----- Provided records -----

Lemma result_card_missing_keys_witness :
  result_card sample_world 1 (dict [("_score", PInt 1)]) [] =
    ([], Raise (KeyError "_source")) /\
  result_card sample_world 1 (dict [("_source", dict [("brand", PStr "LEGO")])]) [] =
    ([UI "main" (Columns [1; 4]); UI "col_img" (Write "🖼️")],
     Raise (KeyError "product_name")) /\
  result_card sample_world 1
    (dict [("_source", dict [("product_name", PStr "Pokemon Plush")])]) [] =
    ([UI "main" (Columns [1; 4]); UI "col_img" (Write "🖼️");
      UI "col_info" (Markdown "### 1. Pokemon Plush");
      UI "col_info" (Columns [1; 1; 1; 1]);
      UI "d1" (Markdown "**Brand:** N/A");
      UI "d2" (Markdown "**Price:** $0.00");
      UI "d3" (Markdown "**Category:** N/A")],
     Raise (KeyError "_score")).
Proof.
  unfold dict. split; [|split].
  - apply (result_card_missing_keys sample_world 1
             (list_to_map [("_score", PInt 1)]) []). reflexivity.
  - eapply (result_card_missing_keys sample_world 1
              (list_to_map [("_source", PDict (list_to_map [("brand", PStr "LEGO")]))]) []);
      reflexivity.
  - destruct (result_card_missing_keys sample_world 1
                (list_to_map
                   [("_source", PDict (list_to_map [("product_name", PStr "Pokemon Plush")]))])
                []) as (_ & _ & Hscore).
    rewrite (Hscore (list_to_map [("product_name", PStr "Pokemon Plush")])
               [UI "main" (Columns [1; 4]); UI "col_img" (Write "🖼️")]
               (PStr "Pokemon Plush") (PStr "N/A") "0.00" (PStr "N/A"));
      reflexivity.
Defined.

(** ** The example shortcuts *)





(** ** The lines of a comparison column *)





(** ** The head of the single-method view *)

Lemma extends_ret {A : Type} (a : A) : extends_history (ret a).
Proof. intros h. exists []. cbn. rewrite app_nil_r. reflexivity. Qed.

Lemma extends_lift {A : Type} (r : result A) : extends_history (lift r).
Proof. intros h. exists []. cbn. rewrite app_nil_r. reflexivity. Qed.

Lemma extends_emit (ev : event) : extends_history (emit ev).
Proof. intros h. exists [ev]. reflexivity. Qed.

Lemma extends_bind {A B : Type} (m : M A) (f : A -> M B) :
  extends_history m -> (forall a, extends_history (f a)) -> extends_history (bind m f).
Proof.
  intros Hm Hf h. unfold bind. destruct (Hm h) as [rest1 H1].
  destruct (m h) as [h1 [a|e]]; cbn [fst] in *.
  - destruct (Hf a h1) as [rest2 H2]. exists (rest1 ++ rest2)%list.
    rewrite H2, H1, app_assoc. reflexivity.
  - exists rest1. exact H1.
Qed.

Lemma extends_for_enumerate (body : Z -> pyval -> M unit) (start : Z) (xs : list pyval) :
  (forall i x, extends_history (body i x)) ->
  extends_history (for_enumerate body start xs).
Proof.
  intros Hbody. revert start.
  induction xs as [|x xs IH]; intros start; cbn [for_enumerate].
  - apply extends_ret.
  - apply extends_bind; [apply Hbody|]. intros _. apply IH.
Qed.

Lemma extends_image_cell (w : World) (s : pyval) : extends_history (image_cell w s).
Proof.
  unfold image_cell.
  apply extends_bind; [apply extends_lift|intros img].
  apply extends_bind.
  - destruct (truthy img); [apply extends_lift|apply extends_ret].
  - intros [|]; [|apply extends_emit].
    intros h. destruct (st_image_raises w h (py_str w img)); apply extends_emit.
Qed.

Lemma extends_result_card (w : World) (i : Z) (hit : pyval) :
  extends_history (result_card w i hit).
Proof.
  unfold result_card.
  repeat first
    [ apply extends_image_cell | apply extends_lift | apply extends_emit
    | apply extends_bind; [|intros ?] ].
Qed.

Lemma single_method_head (w : World) (m : method) (q : string) (k : Z)
    (h h1 : history) (hits : list pyval) :
  funcs w m q k (h ++ [UI "main" (Spinner "Searching...")])%list = (h1, Ok (PList hits)) ->
  single_method w m q k h =
    let head :=
      (h1 ++ [UI "main" (Columns [1; 1; 1; 1]);
              UI "col1" (Metric "⏱️ Latency" MElapsed);
              UI "col2" (Metric "📊 Results" (MInt (Z.of_nat (length hits))));
              UI "col3" (Metric "🔧 Method" (MStr (method_label m)));
              UI "col4" (Metric "🎯 Storage" (MStr "BBQ int8"));
              UI "main" (Markdown "---")])%list in
    match hits with
    | [] => (head, Ok tt)
    | _ => for_enumerate (result_card w) 1 hits head
    end.
Proof.
  intros Hrun.
  unfold single_method, bind, emit, lift, py_len, py_iter, ret. rewrite Hrun.
  cbn [truthy]. rewrite <- !app_assoc. cbn [app].
  destruct hits; reflexivity.
Qed.

(** X5. When the selected strategy returns a list of hits, the single-method
    view writes four metrics before any card: the latency, the number of hits
    returned, the name of the strategy and the storage label.  For an empty
    list that is all it writes, and the run ends without an exception. *)
Theorem single_method_metrics (w : World) (m : method) (q : string) (k : Z)
    (h h1 : history) (hits : list pyval) :
  funcs w m q k (h ++ [UI "main" (Spinner "Searching...")])%list = (h1, Ok (PList hits)) ->
  exists cards,
    (single_method w m q k h).1 =
      (h1 ++ [UI "main" (Columns [1; 1; 1; 1]);
              UI "col1" (Metric "⏱️ Latency" MElapsed);
              UI "col2" (Metric "📊 Results" (MInt (Z.of_nat (length hits))));
              UI "col3" (Metric "🔧 Method" (MStr (method_label m)));
              UI "col4" (Metric "🎯 Storage" (MStr "BBQ int8"));
              UI "main" (Markdown "---")] ++ cards)%list /\
    (hits = [] -> cards = [] /\ (single_method w m q k h).2 = Ok tt).
Proof.
  intros Hrun. rewrite (single_method_head w m q k h h1 hits Hrun). cbv zeta.
  destruct hits as [|hit hits].
  - exists []. cbn [fst snd]. rewrite app_nil_r.
    split; [reflexivity|]. intros _. split; reflexivity.
  - match goal with
    | |- context [for_enumerate ?body ?start ?xs ?h0] =>
        destruct (extends_for_enumerate body start xs
                    (extends_result_card w) h0) as [cards Hcards]
    end.
    exists cards. rewrite Hcards, <- app_assoc.
    split; [reflexivity|]. intros Hnil. discriminate Hnil.
Qed.

Lemma single_method_metrics_witness :
  exists cards,
    (single_method sample_world BM25Keyword "lego" 0 []).1 =
      ([UI "main" (Spinner "Searching..."); Search INDEX_NAME (bm25_body "lego" 0)] ++
       [UI "main" (Columns [1; 1; 1; 1]);
        UI "col1" (Metric "⏱️ Latency" MElapsed);
        UI "col2" (Metric "📊 Results" (MInt 0));
        UI "col3" (Metric "🔧 Method" (MStr "BM25 Keyword"));
        UI "col4" (Metric "🎯 Storage" (MStr "BBQ int8"));
        UI "main" (Markdown "---")] ++ cards)%list /\
    ([] = @nil pyval ->
     cards = [] /\ (single_method sample_world BM25Keyword "lego" 0 []).2 = Ok tt).
Proof.
  apply (single_method_metrics sample_world BM25Keyword "lego" 0 []
           [UI "main" (Spinner "Searching..."); Search INDEX_NAME (bm25_body "lego" 0)] []).
  vm_compute. reflexivity.
Defined.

-----

What to do: Write every entry out again, exactly as it stands.

Expected answer:
Lemma result_card_missing_keys_witness :
  result_card sample_world 1 (dict [("_score", PInt 1)]) [] =
    ([], Raise (KeyError "_source")) /\
  result_card sample_world 1 (dict [("_source", dict [("brand", PStr "LEGO")])]) [] =
    ([UI "main" (Columns [1; 4]); UI "col_img" (Write "🖼️")],
     Raise (KeyError "product_name")) /\
  result_card sample_world 1
    (dict [("_source", dict [("product_name", PStr "Pokemon Plush")])]) [] =
    ([UI "main" (Columns [1; 4]); UI "col_img" (Write "🖼️");
      UI "col_info" (Markdown "### 1. Pokemon Plush");
      UI "col_info" (Columns [1; 1; 1; 1]);
      UI "d1" (Markdown "**Brand:** N/A");
      UI "d2" (Markdown "**Price:** $0.00");
      UI "d3" (Markdown "**Category:** N/A")],
     Raise (KeyError "_score")).
Proof.
  unfold dict. split; [|split].
  - apply (result_card_missing_keys sample_world 1
             (list_to_map [("_score", PInt 1)]) []). reflexivity.
  - eapply (result_card_missing_keys sample_world 1
              (list_to_map [("_source", PDict (list_to_map [("brand", PStr "LEGO")]))]) []);
      reflexivity.
  - destruct (result_card_missing_keys sample_world 1
                (list_to_map
                   [("_source", PDict (list_to_map [("product_name", PStr "Pokemon Plush")]))])
                []) as (_ & _ & Hscore).
    rewrite (Hscore (list_to_map [("product_name", PStr "Pokemon Plush")])
               [UI "main" (Columns [1; 4]); UI "col_img" (Write "🖼️")]
               (PStr "Pokemon Plush") (PStr "N/A") "0.00" (PStr "N/A"));
      reflexivity.
Defined.

(** ** The example shortcuts *)





(** ** The lines of a comparison column *)





(** ** The head of the single-method view *)

Lemma extends_ret {A : Type} (a : A) : extends_history (ret a).
Proof. intros h. exists []. cbn. rewrite app_nil_r. reflexivity. Qed.

Lemma extends_lift {A : Type} (r : result A) : extends_history (lift r).
Proof. intros h. exists []. cbn. rewrite app_nil_r. reflexivity. Qed.

Lemma extends_emit (ev : event) : extends_history (emit ev).
Proof. intros h. exists [ev]. reflexivity. Qed.

Lemma extends_bind {A B : Type} (m : M A) (f : A -> M B) :
  extends_history m -> (forall a, extends_history (f a)) -> extends_history (bind m f).
Proof.
  intros Hm Hf h. unfold bind. destruct (Hm h) as [rest1 H1].
  destruct (m h) as [h1 [a|e]]; cbn [fst] in *.
  - destruct (Hf a h1) as [rest2 H2]. exists (rest1 ++ rest2)%list.
    rewrite H2, H1, app_assoc. reflexivity.
  - exists rest1. exact H1.
Qed.

Lemma extends_for_enumerate (body : Z -> pyval -> M unit) (start : Z) (xs : list pyval) :
  (forall i x, extends_history (body i x)) ->
  extends_history (for_enumerate body start xs).
Proof.
  intros Hbody. revert start.
  induction xs as [|x xs IH]; intros start; cbn [for_enumerate].
  - apply extends_ret.
  - apply extends_bind; [apply Hbody|]. intros _. apply IH.
Qed.

Lemma extends_image_cell (w : World) (s : pyval) : extends_history (image_cell w s).
Proof.
  unfold image_cell.
  apply extends_bind; [apply extends_lift|intros img].
  apply extends_bind.
  - destruct (truthy img); [apply extends_lift|apply extends_ret].
  - intros [|]; [|apply extends_emit].
    intros h. destruct (st_image_raises w h (py_str w img)); apply extends_emit.
Qed.

Lemma extends_result_card (w : World) (i : Z) (hit : pyval) :
  extends_history (result_card w i hit).
Proof.
  unfold result_card.
  repeat first
    [ apply extends_image_cell | apply extends_lift | apply extends_emit
    | apply extends_bind; [|intros ?] ].
Qed.

Lemma single_method_head (w : World) (m : method) (q : string) (k : Z)
    (h h1 : history) (hits : list pyval) :
  funcs w m q k (h ++ [UI "main" (Spinner "Searching...")])%list = (h1, Ok (PList hits)) ->
  single_method w m q k h =
    let head :=
      (h1 ++ [UI "main" (Columns [1; 1; 1; 1]);
              UI "col1" (Metric "⏱️ Latency" MElapsed);
              UI "col2" (Metric "📊 Results" (MInt (Z.of_nat (length hits))));
              UI "col3" (Metric "🔧 Method" (MStr (method_label m)));
              UI "col4" (Metric "🎯 Storage" (MStr "BBQ int8"));
              UI "main" (Markdown "---")])%list in
    match hits with
    | [] => (head, Ok tt)
    | _ => for_enumerate (result_card w) 1 hits head
    end.
Proof.
  intros Hrun.
  unfold single_method, bind, emit, lift, py_len, py_iter, ret. rewrite Hrun.
  cbn [truthy]. rewrite <- !app_assoc. cbn [app].
  destruct hits; reflexivity.
Qed.

(** X5. When the selected strategy returns a list of hits, the single-method
    view writes four metrics before any card: the latency, the number of hits
    returned, the name of the strategy and the storage label.  For an empty
    list that is all it writes, and the run ends without an exception. *)
Theorem single_method_metrics (w : World) (m : method) (q : string) (k : Z)
    (h h1 : history) (hits : list pyval) :
  funcs w m q k (h ++ [UI "main" (Spinner "Searching...")])%list = (h1, Ok (PList hits)) ->
  exists cards,
    (single_method w m q k h).1 =
      (h1 ++ [UI "main" (Columns [1; 1; 1; 1]);
              UI "col1" (Metric "⏱️ Latency" MElapsed);
              UI "col2" (Metric "📊 Results" (MInt (Z.of_nat (length hits))));
              UI "col3" (Metric "🔧 Method" (MStr (method_label m)));
              UI "col4" (Metric "🎯 Storage" (MStr "BBQ int8"));
              UI "main" (Markdown "---")] ++ cards)%list /\
    (hits = [] -> cards = [] /\ (single_method w m q k h).2 = Ok tt).
Proof.
  intros Hrun. rewrite (single_method_head w m q k h h1 hits Hrun). cbv zeta.
  destruct hits as [|hit hits].
  - exists []. cbn [fst snd]. rewrite app_nil_r.
    split; [reflexivity|]. intros _. split; reflexivity.
  - match goal with
    | |- context [for_enumerate ?body ?start ?xs ?h0] =>
        destruct (extends_for_enumerate body start xs
                    (extends_result_card w) h0) as [cards Hcards]
    end.
    exists cards. rewrite Hcards, <- app_assoc.
    split; [reflexivity|]. intros Hnil. discriminate Hnil.
Qed.

Lemma single_method_metrics_witness :
  exists cards,
    (single_method sample_world BM25Keyword "lego" 0 []).1 =
      ([UI "main" (Spinner "Searching..."); Search INDEX_NAME (bm25_body "lego" 0)] ++
       [UI "main" (Columns [1; 1; 1; 1]);
        UI "col1" (Metric "⏱️ Latency" MElapsed);
        UI "col2" (Metric "📊 Results" (MInt 0));
        UI "col3" (Metric "🔧 Method" (MStr "BM25 Keyword"));
        UI "col4" (Metric "🎯 Storage" (MStr "BBQ int8"));
        UI "main" (Markdown "---")] ++ cards)%list /\
    ([] = @nil pyval ->
     cards = [] /\ (single_method sample_world BM25Keyword "lego" 0 []).2 = Ok tt).
Proof.
  apply (single_method_metrics sample_world BM25Keyword "lego" 0 []
           [UI "main" (Spinner "Searching..."); Search INDEX_NAME (bm25_body "lego" 0)] []).
  vm_compute. reflexivity.
Defined.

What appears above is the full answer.